Zeker 25 ransomwaregroepen hebben gebruikgemaakt van First VPN, een VPN-dienst die recent door de Nederlandse politie offline is gehaald. Dit meldt de FBI, die tevens een lijst met IP-adressen van First VPN heeft vrijgegeven zodat organisaties kunnen controleren of er verbindingen vanuit hun netwerken zijn gemaakt via deze dienst. First VPN was sinds 2014 actief en beschikte over 32 exitnode-servers in 27 landen.

Bij de operatie zijn tientallen servers van First VPN in beslag genomen. De Nederlandse politie gaf aan dat het met het dataverkeer van gebruikers kon meekijken, terwijl Europol meldt dat alle gebruikers van de dienst zijn geïdentificeerd. De FBI stelt dat de VPN-adressen van First VPN werden ingezet voor verkenning, botnets, denial of service-aanvallen, scams en hackingactiviteiten door minstens 25 ransomwaregroepen.

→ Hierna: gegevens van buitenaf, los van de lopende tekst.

(** The channel the code paints against the claim's value: equal where the
    exact interpolation is no integer, equal or one less where it is. *)
Lemma gradient_channel_vs_truncation c1 c2 y h :
  (0 <= c1 <= 255)%Z -> (0 <= c2 <= 255)%Z -> (0 <= y < h)%Z ->
  (h <= 2147483647)%Z ->
  let v := gradient_channel c1 c2 (true_quotient y h) in
  let s := spec_gradient_channel c1 c2 y h in
  (s - 1 <= v <= s)%Z
  /\ (~ (h | c1 * (h - y) + c2 * y)%Z -> v = s).
Proof.
  intros H1 H2 Hy Hmax v s.
  assert (Hh : (0 < h)%Z) by lia.
  pose proof (gradient_channel_error c1 c2 y h H1 H2 Hy) as [Lo Up].
  cbv zeta in Lo, Up. fold v in Lo, Up.
  rewrite (exact_interpolation c1 c2 y h Hh) in Lo, Up.
  unfold s. rewrite spec_gradient_channel_div by lia.
  set (n := (c1 * (h - y) + c2 * y)%Z) in *.
  assert (Hpos : 0 < inject_Z h) by (now apply inject_Z_pos).
  assert (Hbig : inject_Z h <= 2147483647).
  { change 2147483647 with (inject_Z 2147483647). rewrite <- Zle_Qle. lia. }
  set (d := inject_Z n / inject_Z h) in *.
  assert (Hd : d * inject_Z h == inject_Z n).
  { unfold d. field. lra. }
  (* v * h <= n and n - h <= v * h, as integers *)
  assert (U : inject_Z (v * h) < inject_Z n + 1).
  { rewrite inject_Z_mult.
    assert (inject_Z v * inject_Z h <= (d + (1 # 1000000000000)) * inject_Z h)
      by (apply Qmult_le_compat_r; lra).
    assert ((1 # 1000000000000) * inject_Z h
            <= (1 # 1000000000000) * 2147483647)
      by (apply Qmult_le_nonneg_l; lra).
    lra. }
  assert (W : inject_Z (n - h) < inject_Z (v * h) + 1).
  { rewrite inject_Z_mult. unfold Z.sub.
    rewrite inject_Z_plus, inject_Z_opp.
    assert ((d - 1 - (1 # 1000000000000)) * inject_Z h
            <= inject_Z v * inject_Z h)
      by (apply Qmult_le_compat_r; lra).
    assert ((1 # 1000000000000) * inject_Z h
            <= (1 # 1000000000000) * 2147483647)
      by (apply Qmult_le_nonneg_l; lra).
    lra. }
  apply Zle_of_Qlt_succ in U. apply Zle_of_Qlt_succ in W.
  pose proof (Z.div_mod n h ltac:(lia)) as Dm.
  pose proof (Z.mod_pos_bound n h Hh) as Mb.
  split; [split; nia|].
  intros Hnd.
  assert (Hm : (n mod h <> 0)%Z).
  { intros Hz. apply Hnd. exists (n / h)%Z. lia. }
  nia.
Qed.

End GradientAccuracy.

Lemma clip8_id v : 0 <= v <= 255 -> clip8 v = v.
Proof. unfold clip8. lia. Qed.

(** C3 (as amended): for a width in 1..536870910, a height in
    1..2147483647 (the sizes [Image.new] accepts) and 8-bit colours,
    [create_gradient_background] returns a new RGB bitmap of the requested
    size that depends on its arguments only (so repeated calls give identical
    bitmaps); every pixel of row y holds, per channel,
    int(colorTop * (1 - ratio) + colorBottom * ratio) with ratio = y / height
    evaluated in binary64, which is the exact interpolation truncated to an
    integer wherever that interpolation is no integer, and that integer or
    one less where it is; the top row holds colorTop exactly. *)
Theorem gradient_rows_interpolate width height color1 color2 w :
  0 < width <= 536870910 -> 0 < height <= 2147483647 ->
  valid_colour color1 -> valid_colour color2 ->
  let g := gradient_bitmap width height color1 color2 in
  create_gradient_background width height color1 color2 w
  = (Ok (length (heap w)), {| heap := heap w ++ [g]; trace := trace w |})
  /\ im_mode g = RGB /\ im_width g = width /\ im_height g = height
  /\ (forall x y, 0 <= x < width -> 0 <= y < height ->
        let ratio := true_quotient y height in
        getpixel g x y
        = Some [gradient_channel color1.1.1 color2.1.1 ratio;
                gradient_channel color1.1.2 color2.1.2 ratio;
                gradient_channel color1.2 color2.2 ratio])
  /\ (forall x, 0 <= x < width ->
        getpixel g x 0 = Some [color1.1.1; color1.1.2; color1.2])
  /\ (forall y c1 c2, 0 <= y < height ->
        (c1, c2) ∈ [(color1.1.1, color2.1.1); (color1.1.2, color2.1.2);
                    (color1.2, color2.2)] ->
        let painted := gradient_channel c1 c2 (true_quotient y height) in
        let claimed := spec_gradient_channel c1 c2 y height in
        claimed - 1 <= painted <= claimed
        /\ (~ (height | c1 * (height - y) + c2 * y) -> painted = claimed)).
Proof.
  intros Hw Hh Hc1 Hc2 g.
  destruct color1 as [[r1 g1] b1], color2 as [[r2 g2] b2].
  destruct Hc1 as (Hr1 & Hg1 & Hb1), Hc2 as (Hr2 & Hg2 & Hb2).
  assert (Sg : im_mode g = RGB /\ im_width g = width /\ im_height g = height).
  { unfold g, gradient_bitmap.
    destruct (foldl_paint_row_shape width height (r1, g1, b1) (r2, g2, b2)
                (range 0 height)
                {| im_mode := RGB; im_width := width; im_height := height;
                   im_data := fun _ _ => (0, 0, 0, 0); im_fault := false |})
      as (Sm & Sw & Sh & _).
    auto. }
  destruct Sg as (Sm & Sw & Sh).
  assert (Hpix : forall x y, 0 <= x < width -> 0 <= y < height ->
            let ratio := true_quotient y height in
            getpixel g x y
            = Some [gradient_channel r1 r2 ratio; gradient_channel g1 g2 ratio;
                    gradient_channel b1 b2 ratio]).
  { intros x y Hx Hy ratio. unfold getpixel, in_bounds. rewrite Sm, Sw, Sh.
    destruct (Z.leb_spec 0 x); [|lia]. destruct (Z.ltb_spec x width); [|lia].
    destruct (Z.leb_spec 0 y); [|lia]. destruct (Z.ltb_spec y height); [|lia].
    cbn [andb]. unfold g, gradient_bitmap.
    rewrite foldl_paint_row_data by (try apply range_elem; lia).
    unfold ink_of, gradient_colour. cbn [fst snd bands].
    fold ratio.
    pose proof (true_quotient_unit y height Hy) as Hr. fold ratio in Hr.
    rewrite !clip8_id by (apply gradient_channel_range; assumption).
    reflexivity. }
  split; [apply create_gradient_background_run; lia|].
  split; [assumption|]. split; [assumption|]. split; [assumption|].
  split; [exact Hpix|]. split.
  - intros x Hx. rewrite Hpix by lia. cbn [fst snd].
    now rewrite !gradient_channel_top by lia.
  - intros y c1 c2 Hy Hin. cbn [fst snd] in Hin.
    rewrite !elem_of_cons, elem_of_nil in Hin.
    destruct Hin as [[= -> ->]|[[= -> ->]|[[= -> ->]|[]]]];
      apply gradient_channel_vs_truncation; lia.
Qed.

In een bijgevoegd document adviseert de FBI organisaties om maatregelen te nemen tegen risico’s van anonimiseringsdiensten zoals First VPN. Aanbevelingen zijn onder meer het implementeren van vpn-aware toegangscontroles, het beperken van SSH en andere remote management interfaces tot vertrouwde IP-reeksen, het inspecteren van netwerkverkeer, het toepassen van het least privilege-principe en netwerksegmentatie, en het regelmatig controleren en aanpassen van firewallregels. Deze stappen helpen om de impact van misbruik van dergelijke diensten te beperken.